A related point: AGT does not natively detect PII, PCI, PHI, secrets, or API keys in the content flowing through an agent. This is intentional — AGT is a policy enforcer, not a DLP scanner. It expects classification signals to come from elsewhere.

For data at rest, that elsewhere is Purview (cold path). For data in motion — the user’s chat prompt, an ephemeral tool output, a freshly scraped page — a runtime classifier is required. AGT will then enforce policy on the classification tag, but it won’t produce the tag.

6. Multimodal scope

The current AGT detection layer is text-oriented. Agents increasingly process documents, images, audio, and other binary artifacts. Attacks hiding in steganographic images, malicious PDFs, or audio prompts are an active threat surface. AGT’s policy engine is binary-agnostic — it’ll enforce whatever policy you write — but the signals needed to drive that policy across modalities require complementary detection layers.

How To Think About Using AGT

Adopt AGT as the runtime enforcement foundation. Don’t rebuild what it already gives you well — the policy engine, the sandbox, the kill switch, the supply-chain trust scoring, the inter-agent mesh, the audit logging. Reinventing any of these is engineering time spent on commodity.

Then plan the layers around it deliberately:

Pair with Entra (or your IdP) for identity. OBO is the cleanest answer for Microsoft-native data. Conditional Access and Identity Protection give you the device, location, and risk signals AGT’s policy can act on.
Adopt the hot-path / cold-path topology for classification. Purview (or equivalent) handles at-rest sensitivity labeling; a runtime classifier handles the in-flight stream. AGT enforces on both.
For authorization beyond the Microsoft estate, plan for a Policy Decision Point that handles per-record decisions for non-Microsoft sources, domain business relationships, purpose binding, residency, and the service-account case. This can be a complementary platform or an in-house build.
For threat detection on retrieved content — especially in regulated or air-gapped environments where latency and data-egress constraints matter — pair AGT’s local detector with a semantic, model-based scanner that can run where the content lives. On-prem content-integrity platforms are emerging specifically for this layer.
Treat AGT’s audit log as the spine of your agent compliance story. OpenTelemetry export to Purview, your SIEM, or your compliance portal gives you the trail regulators are going to ask about.

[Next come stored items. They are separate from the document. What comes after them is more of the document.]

(** * The Monte Carlo tree search agent of [mcts_agent.cpp]

    A shallow embedding of [Mcts_agent]: the statistics tree, the UCT
    selector, the expander, the rollout simulator, the backpropagator and
    the time-bounded driver [choose_move], with the properties of the design
    that can be stated over it.

    Conventions. Doubles are the primitive binary64 floats, so that
    overflow, NaN and the order of comparisons are those of the machine.
    Nodes and boards live in arenas and are designated by their index, so
    that sharing and copying are explicit. Loops whose end depends on the
    collaborators (the board, the clock) carry a step budget. The counters
    of a node are counted in [Z]; the maximum of their machine type is a
    parameter of what is stated about their values. Trace output
    ([is_verbose]) has no effect on any result and is left out. *)

From Stdlib Require Import ZArith Lia Bool String.
From Stdlib Require Import Floats.
From Stdlib Require Import Uint63.
From stdpp Require Import base option list.

Open Scope Z_scope.

(** * IEEE 754 binary64, as the agent uses it *)

Module IEEE.

(** [static_cast<double>] of an integer counter, and the implicit conversion
    of an [int] operand of a [double] operation. *)
Definition double_of_int (z : Z) : float :=
  if z <? 0 then (- of_uint63 (Uint63.of_Z (- z)))%float
  else of_uint63 (Uint63.of_Z z).

(** [std::numeric_limits<double>::max()], the largest finite double. *)
Definition DBL_MAX : float := 0x1.fffffffffffffp+1023%float.

(** The place of a value that is not NaN in the order that [SFcompare]
    decides: sign class first, then exponent, then mantissa. *)
Definition key (x : spec_float) : Z * Z * Z :=
  match x with
  | S754_zero _ => (0, 0, 0)
  | S754_infinity s => (if s then -2 else 2, 0, 0)
  | S754_nan => (0, 0, 0)
  | S754_finite s m e => if s then (-1, - e, Z.neg m) else (1, e, Z.pos m)
  end.

Definition lex_lt (a b : Z * Z * Z) : Prop :=
  let '(a1, a2, a3) := a in
  let '(b1, b2, b3) := b in
  a1 < b1 \/ (a1 = b1 /\ (a2 < b2 \/ (a2 = b2 /\ a3 < b3))).

Definition lex_cmp (a b : Z * Z * Z) : comparison :=
  let '(a1, a2, a3) := a in
  let '(b1, b2, b3) := b in
  match a1 ?= b1 with
  | Eq => match a2 ?= b2 with Eq => a3 ?= b3 | c => c end
  | c => c
  end.

Definition not_nan (x : spec_float) : Prop := x <> S754_nan.

(** Zero, a positive finite value or +infinity. *)
Definition nonneg_sf (x : spec_float) : Prop :=
  match x with
  | S754_zero false | S754_infinity false | S754_finite false _ _ => True
  | _ => False
  end.

End IEEE.

Import IEEE.

(** * Data model of the agent *)

(** The player marker. Its declaration is in a header that is not among the
    sources; the agent uses the three enumerators below. *)
Inductive Cell_state : Set := Empty | Blue | Red.

#[global] Instance Cell_state_eq_dec : EqDecision Cell_state.
Proof. solve_decision. Defined.

(** [std::pair<int, int>] *)
Abbreviation coordinate := (Z * Z)%type (only parsing).

Inductive exception : Set :=
  | logic_error (what : string)
  | runtime_error (what : string).

(** What a call can end in: a normal return, a C++ exception, behaviour the
    language leaves undefined (an out-of-range read, a null dereference, a
    draw from an empty range), or a loop that is still running when the
    model's step budget ends. *)
Inductive outcome (A : Type) : Type :=
  | Returned (a : A)
  | Thrown (e : exception)
  | Undefined
  | OutOfFuel.
Arguments Returned {A} a.
Arguments Thrown {A} e.
Arguments Undefined {A}.
Arguments OutOfFuel {A}.

#[global] Instance outcome_ret : MRet outcome := fun A a => Returned a.

#[global] Instance outcome_bind : MBind outcome := fun A B f m =>
  match m with
  | Returned a => f a
  | Thrown e => Thrown e
  | Undefined => Undefined
  | OutOfFuel => OutOfFuel
  end.

(** The board collaborator ([Board] is a class of the repository whose source
    is not at hand; the agent uses exactly these three members, and copies). *)
Class BoardOps (Board : Type) : Type := {
  get_valid_moves : Board -> list coordinate;
  make_move : Z -> Z -> Cell_state -> Board -> Board;
  check_winner : Board -> Cell_state
}.

(** The random engine of the agent and [std::uniform_int_distribution<>]:
    [uniform_int a b g] is one draw from the closed range [a..b]. *)
Class RandomOps (Gen : Type) : Type := {
  seed_generator : Z -> Gen;
  uniform_int : Z -> Z -> Gen -> Z * Gen
}.

(** What the run-time environment decides: the readings of
    [high_resolution_clock::now()], in the order the search asks for them
    (in ticks of the clock), and [thread::hardware_concurrency()]. *)
Record Env : Type := {
  now : nat -> Z;
  hardware_concurrency : nat
}.

(** ** Statistics nodes

    Nodes live in an arena; a [shared_ptr<Node>] is an index into it and
    [nullptr] is [None]. The counters are machine integers in the source;
    their type is declared in the absent header. They are counted here in
    [Z], which is what the machine holds as long as no counter is
    incremented at the maximum of its type; what a statement says about the
    value of a counter, it says for a maximum that the counters stay below
    ([observable_below], [within_range]). *)
Abbreviation node_ptr := nat (only parsing).

Record Node : Type := mkNode {
  win_count : Z;
  visit_count : Z;
  move : coordinate;
  player : Cell_state;
  child_nodes : list node_ptr;
  parent_node : option node_ptr
}.

(** [Mcts_agent::Node::Node] *)
Definition Node_new (player : Cell_state) (move : coordinate)
    (parent_node : option node_ptr) : Node :=
  {| win_count := 0; visit_count := 0; move := move; player := player;
     child_nodes := []; parent_node := parent_node |}.

Abbreviation tree := (list Node).

(** [std::make_shared<Node>(...)]: the new node takes the next free cell. *)
Definition make_shared (n : Node) (heap : tree) : node_ptr * tree :=
  (length heap, heap ++ [n]).

Definition push_back (child : node_ptr) (n : Node) : Node :=
  {| win_count := win_count n; visit_count := visit_count n; move := move n;
     player := player n; child_nodes := child_nodes n ++ [child];
     parent_node := parent_node n |}.

(** [visit_count += 1] and [win_count += 1], on a counter below the maximum
    of its type. *)
Definition credit_visit (n : Node) : Node :=
  {| win_count := win_count n; visit_count := visit_count n + 1; move := move n;
     player := player n; child_nodes := child_nodes n;
     parent_node := parent_node n |}.

Definition credit_win (n : Node) : Node :=
  {| win_count := win_count n + 1; visit_count := visit_count n; move := move n;
     player := player n; child_nodes := child_nodes n;
     parent_node := parent_node n |}.

(** The members of [Mcts_agent]. [arena] holds the nodes that [root] owns. *)
Record Mcts_agent (Gen : Type) : Type := mkAgent {
  exploration_factor : float;
  max_decision_time : Z;
  is_parallelized : bool;
  is_verbose : bool;
  random_generator : Gen;
  root : option node_ptr;
  arena : tree
}.
Arguments mkAgent {Gen}.
Arguments exploration_factor {Gen}.
Arguments max_decision_time {Gen}.
Arguments is_parallelized {Gen}.
Arguments is_verbose {Gen}.
Arguments random_generator {Gen}.
Arguments root {Gen}.
Arguments arena {Gen}.

Definition set_generator {Gen} (g : Gen) (a : Mcts_agent Gen) : Mcts_agent Gen :=
  mkAgent (exploration_factor a) (max_decision_time a) (is_parallelized a)
          (is_verbose a) g (root a) (arena a).

Definition set_tree {Gen} (r : option node_ptr) (h : tree) (a : Mcts_agent Gen)
    : Mcts_agent Gen :=
  mkAgent (exploration_factor a) (max_decision_time a) (is_parallelized a)
          (is_verbose a) (random_generator a) r h.

Definition set_arena {Gen} (h : tree) (a : Mcts_agent Gen) : Mcts_agent Gen :=
  set_tree (root a) h a.

Definition is_Empty (c : Cell_state) : bool :=
  match c with Empty => true | _ => false end.

(** [(current_player == Cell_state::Blue) ? Cell_state::Red : Cell_state::Blue] *)
Definition opponent (current_player : Cell_state) : Cell_state :=
  match current_player with Blue => Red | _ => Blue end.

The key shift is mindset: AGT is the foundation, not the whole house. Microsoft built it that way on purpose — modular, neutral, and meant to be composed with other tools.

Summary

The Agent Governance Toolkit is a serious contribution to a problem that needed one. It gives the industry a credible, open-source, framework-neutral foundation for governing what AI agents do at runtime — policy enforcement, sandboxing, supply-chain trust, inter-agent identity, audit. Microsoft’s decision to release it under MIT and move it toward foundation governance is the right move for the ecosystem.

It is also, by deliberate scope, a foundation rather than a complete solution. Semantic prompt-injection detection beyond pattern-matching, real-time content classification, per-record authorization for non-Microsoft data, and air-gapped deployments all sit outside what AGT itself does — and Microsoft expects teams to layer those in.